Throughout all of this, the "sanctuary counties" throughout Ohio have taken action to counteract all that is in place. Franklin County recently passed local rules that do not allow any immigration arrests to occur at county courthouses without the possession of a court ordered warrant. The court argued the policies in place create a barrier or fear for citizens resulting in fewer statements and reduced presence within active courthouse cases, which provokes the idea of the public right to due process being endangered. Resistance to following these policies has also taken place in the city of Columbus. While the Trump administration believes Columbus is preventing the enforcement of federal immigration laws, Mayor Andrew Ginther has stayed firm with his executive order that was implemented in 2017, saying that the city's resources will not be used solely on the purpose of arresting citizens on the account of immigration.

== Examples of immigration enforcement in Ohio ==
On July 9, 2025, Ayman Soliman was detained by U.S. Immigration and Customs Enforcement (ICE). This came directly after his asylum status was revoked. Soliman left Egypt in 2014 he stated that he faced persecution for his religion as well as his journalism, Soliman was later granted asylum just 4 years after this. Soliman then went on to work as a chaplain in the Cincinnati Children's Hospital.

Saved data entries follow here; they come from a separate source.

(* ===== verification/VmProtect.v ===== *)
(** * Changing the protection of a range (xvma/src/space.rs: [protect])

    All leaves of the range change or none does. The new leaves grant what the
    new flags grant, except that a private page with other owners stays
    read-only; frames and bytes are not touched. *)
From S2P Require Import Prelude Errno MemAddr Frame PageTable AddressSpace AspaceInv AspaceTxn.
From S2P Require Import BTree VmArea VmSpace VmOps VmLayout VmInv VmFault VmUnmap.
From stdpp Require Import prelude gmap list.
Open Scope Z_scope.

Section protect.
Context {CFG : Config} {PA : PageAllocator} {BF : BitFlags} {MA : MemoryAddr} {PT : PageTable}.
Context {PF : PhysFits} {FT : Foreign} {VO : VmObject} {VL : VmObjectLaws} {BY : Bystanders}.
Implicit Types (a : VmArea) (l : list VmArea) (L : gmap Z leaf) (T : gset Z) (H : Z → Z).

(** ** One area *)

(** The flags [g] a leaf may be given when its area gets [flags]. *)
Definition permitted a (flags : Z) (refs : Z → Z) (p g : Z) : Prop :=
  (∀ k, k ∈ right_bits → contains g k = true → contains flags k = true) ∧
  (is_private a = true → contains g WRITE = true → ∀ i, metadata p = Some i → refs i = 1).
Definition new_leaf a (flags : Z) (refs : Z → Z) (lf lf' : leaf) : Prop :=
  ∃ g f', pte_flags (area_kind a) g = Ok f' ∧ lf' = set_leaf_flags f' lf ∧
    permitted a flags refs (lf_paddr lf) g.
Record repainted a (flags : Z) (refs : Z → Z) (lo hi : Z) L L' : Prop := {
  rp_out : ∀ b, ¬ (lo ≤ b < hi) → L' !! b = L !! b;
  rp_none : ∀ b, L !! b = None → L' !! b = None;
  rp_in : ∀ b lf, L !! b = Some lf → lo ≤ b < hi →
    ∃ lf', L' !! b = Some lf' ∧ new_leaf a flags refs lf lf';
}.

Definition protect_post (t : txn_state) L0 L T H a flags lo hi
    (r : outcome XError ()) (t' : txn_state) : Prop :=
  quiet t.2 t'.2 ∧
  match r with
  | Ok _ => ∃ L', txn_inv t' L0 L' T H ∧ repainted a flags (m_refs t.2.2) lo hi L L'
  | Err _ => ∃ L', txn_inv t' L0 L' T H
  | Panic => False
  end.
(** C28: [find_free_area] returns the lowest aligned free place at or above the
    hint within the limit, and nothing exactly when there is none. The sums it
    forms unchecked must not overflow: the hint and the end of the space stay a
    page below the largest address. *)
Theorem find_free_area_least os m w hint size limit ps :
  reachable_space os m w → 0 < size → size mod page_bytes ps = 0 →
  0 ≤ hint → hint + page_bytes ps - 1 ≤ usize_max →
  vr_end (vs_range (w_space w)) + page_bytes ps - 1 ≤ usize_max →
  ∃ r, find_free_area (w_space w) hint size limit ps = Ok r ∧
    match r with
    | Some y => hint ≤ y ∧ free_place w size limit ps y ∧
        ∀ z, hint ≤ z → free_place w size limit ps z → y ≤ z
    | None => ∀ z, hint ≤ z → ¬ free_place w size limit ps z
    end.
Proof.
  intros (l & L & T & H & Hinv & _)%reachable_vm_inv Hsz Hmod Hh Hhmax Hmax.
  pose proof (vi_layout _ _ _ _ _ Hinv) as Hl. destruct (lo_usize _ _ Hl) as [Hlo Hhi].
  unfold find_free_area, is_multiple_of. rewrite (proj2 (Z.eqb_neq size 0)), Hmod by lia. cbn [Z.eqb negb orb].
  set (lo := Z.max (vr_start limit) (vr_start (vs_range (w_space w)))).
  set (hi := Z.min (vr_end limit) (vr_end (vs_range (w_space w)))).
  assert (∀ z, free_place w size limit ps z ↔ z mod page_bytes ps = 0 ∧ lo ≤ z ∧ free_at l size hi z) as Hfp.
  { intros z. pose proof (free_view l z size Hsz (lo_ok _ _ Hl)) as Hfv. unfold free_place, free_at, space_view.
    rewrite (lo_values _ _ Hl), Hfv. unfold lo, hi. intuition lia. }
  destruct (Z.leb_spec hi lo).
  { exists None. split; [done|]. intros z _ (_ & Hz & Hz' & _)%Hfp. lia. }
  rewrite vr_new_spec, (proj2 (Z.leb_le _ _)) by lia. cbn [expect mbind outcome_bind vr_start].
  eexists. split; [done|]. rewrite (lo_values _ _ Hl).
  pose proof (page_bytes_pos ps).
  assert (∀ z, align_up (Z.max hint lo) (page_bytes ps) mod page_bytes ps = 0 ∧
    Z.max hint lo ≤ align_up (Z.max hint lo) (page_bytes ps) ∧
    (z mod page_bytes ps = 0 → Z.max hint lo ≤ z → align_up (Z.max hint lo) (page_bytes ps) ≤ z)) as Hup.
  { intros z. apply align_up_least; lia. }
  set (c := align_up (Z.max hint lo) (page_bytes ps)) in *. destruct (Hup 0) as (Hc1 & Hc2 & _).
  pose proof (find_free_spec l size (VRange lo hi) ps c (lo_ok _ _ Hl) Hsz) as Hff. cbn [vr_end] in Hff.
  specialize (Hff ltac:(lia) Hc1 ltac:(lia)).
  destruct (find_free l size (VRange lo hi) ps c) as [y|].
  - destruct Hff as (Hy1 & Hy2 & Hy3 & Hleast).
    { intros a Ha. destruct (lo_inside _ _ Hl a Ha). lia. }
    split; [lia|]. split; [apply Hfp; split_and!; try done; lia|].
    intros z Hz (Hz1 & Hz2 & Hz3)%Hfp. apply Hleast; [apply Hup; [done|lia]|done..].
  - intros z Hz (Hz1 & Hz2 & Hz3)%Hfp. revert Hz3. apply Hff; [|apply Hup; [done|lia]|done].
    intros a Ha. destruct (lo_inside _ _ Hl a Ha). lia.
Qed.
End theorems.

Soliman was taken to Butler County Jail in southwestern Ohio. Soliman's attorneys filed a habeas corpus petition in order to attempt to keep him at the Butler County Facility rather than be transferred elsewhere with there case being that a transfer would separate him from his counsel as well as his family. American attorney Kate Brady said "We have witnessed numerous incidents of detainees being removed under the cover of darkness and hastily shuffled from one location to another without legal contact." The Federal judge decided that Soliman will not to be moved without court approval.

State leaders like Representative Greg Landsman and the ACLU of Ohio put pressure on Soliman's Detention because of the clean record Soliman has as well as his Religious figure. These leaders called for transparency in ICE using county jail. A statement by the Department of Homeland Security was released that discussed how an ongoing application and legal status does not make someone unable to have immigration action be forced on them.

When Soliman got out of custody he stated the he went through harsh conditions. These harsh conditions included a 5-day isolation period in a cell with zero access to legal counsel, anything religious, and commissary. He said that he got handcuffed after politely requestion to pray. Although ICE never publicly commented on these allegations.

10 weeks went by in detention and Soliman was finally released in September 2025 after going through a huge amount of legal and community advocacy. Solomons visa is expected to be restored soon which will let him remain a citizen in the United States. Solomons Supporters talk about his release as a win for the process of due process Soliman himself called it a "rebirth".